(** ** The compiled manifest *)

Record ProducerIntent := mkProducerIntent { pi_Owner : string; pi_Name : string; pi_Kind : string; pi_UID : Z; pi_GID : Z }.
Record PrivateInputIntent := mkPrivateInput { in_Owner : string; in_Name : string; in_File : string; in_Purpose : string }.
Record GeneratedPrivateInputIntent := mkGeneratedIntent { gi_Owner : string; gi_Name : string; gi_Purpose : string; gi_Consumers : list string }.
Record PortalAccountIntent := mkPortalAccount { pt_Name : string; pt_Preset : string }.

(** [manifest.Compiled], as far as the state package reads it; [c_Rest] is
    what it only passes on. *)
Record Compiled := mkCompiled {
  c_Version : string;
  c_Producers : list ProducerIntent;
  c_PrivateInputs : list PrivateInputIntent;
  c_GeneratedPrivateInputs : list GeneratedPrivateInputIntent;
  c_CredentialPortalAccounts : list PortalAccountIntent;
  c_Rest : json
}.

Record Instruction := mkInstruction { is_Owner : string; is_Name : string; is_Content : string }.

(** [Inputs]; the key of a private input is its owner and name. *)
Record Inputs := mkInputs { Instructions : list Instruction; private : gmap (string * string) string }.

(** ** The plan under construction *)

Record directoryPlan := mkDirectory { dp_volume : string; dp_uid : Z; dp_gid : Z; dp_mode : Z }.
Record staticInput := mkStatic { st_owner : string; st_name : string; st_volume : string; st_uid : Z; st_gid : Z }.
Record consumerCopy := mkCopy { cc_service : string; cc_volume : string; cc_uid : Z; cc_gid : Z }.
Record generatedInput := mkGenerated { gn_name : string; gn_purpose : string; gn_consumers : list string; gn_encoding : string }.
Record generatedInputPlan := mkGeneratedPlan { gp_input : generatedInput; gp_sourceVolume : string; gp_consumer : list consumerCopy }.

Record preparedPlan := mkPrepared {
  pp_Volumes : list Volume;
  pp_Mounts : list Mount;
  pp_configVolume : string;
  pp_static : list staticInput;
  pp_generated : list generatedInputPlan;
  pp_directories : list directoryPlan
}.

Definition prepared_Plan (project : string) (pp : preparedPlan) : Plan := mkPlan stateVersion project (pp_Volumes pp) (pp_Mounts pp).

Abbreviation planning A := (M preparedPlan string A).

Definition modify (f : preparedPlan -> preparedPlan) : planning unit := let* s := get in put (f s).

Definition add_mount (m : Mount) : planning unit :=
  modify (fun s => mkPrepared (pp_Volumes s) (pp_Mounts s ++ [m]) (pp_configVolume s) (pp_static s) (pp_generated s) (pp_directories s)).
Definition add_directory (volume : Volume) (uid gid mode : Z) : planning unit :=
  modify (fun s => mkPrepared (pp_Volumes s) (pp_Mounts s) (pp_configVolume s) (pp_static s) (pp_generated s)
    (pp_directories s ++ [mkDirectory (v_Name volume) uid gid mode])).
Definition add_static (i : staticInput) : planning unit :=
  modify (fun s => mkPrepared (pp_Volumes s) (pp_Mounts s) (pp_configVolume s) (pp_static s ++ [i]) (pp_generated s) (pp_directories s)).
Definition add_generated (i : generatedInputPlan) : planning unit :=
  modify (fun s => mkPrepared (pp_Volumes s) (pp_Mounts s) (pp_configVolume s) (pp_static s) (pp_generated s ++ [i]) (pp_directories s)).
Definition set_config (volume : Volume) : planning unit :=
  modify (fun s => mkPrepared (pp_Volumes s) (pp_Mounts s) (v_Name volume) (pp_static s) (pp_generated s) (pp_directories s)).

TASK REQUIREMENTS. All that is wanted is the stretch of lines above from the one containing "Record Inputs := mkInputs" through the one containing "Record consumerCopy := mkCopy", duplicated exactly.

RESULT.
Record Inputs := mkInputs { Instructions : list Instruction; private : gmap (string * string) string }.

(** ** The plan under construction *)

Record directoryPlan := mkDirectory { dp_volume : string; dp_uid : Z; dp_gid : Z; dp_mode : Z }.
Record staticInput := mkStatic { st_owner : string; st_name : string; st_volume : string; st_uid : Z; st_gid : Z }.
Record consumerCopy := mkCopy { cc_service : string; cc_volume : string; cc_uid : Z; cc_gid : Z }.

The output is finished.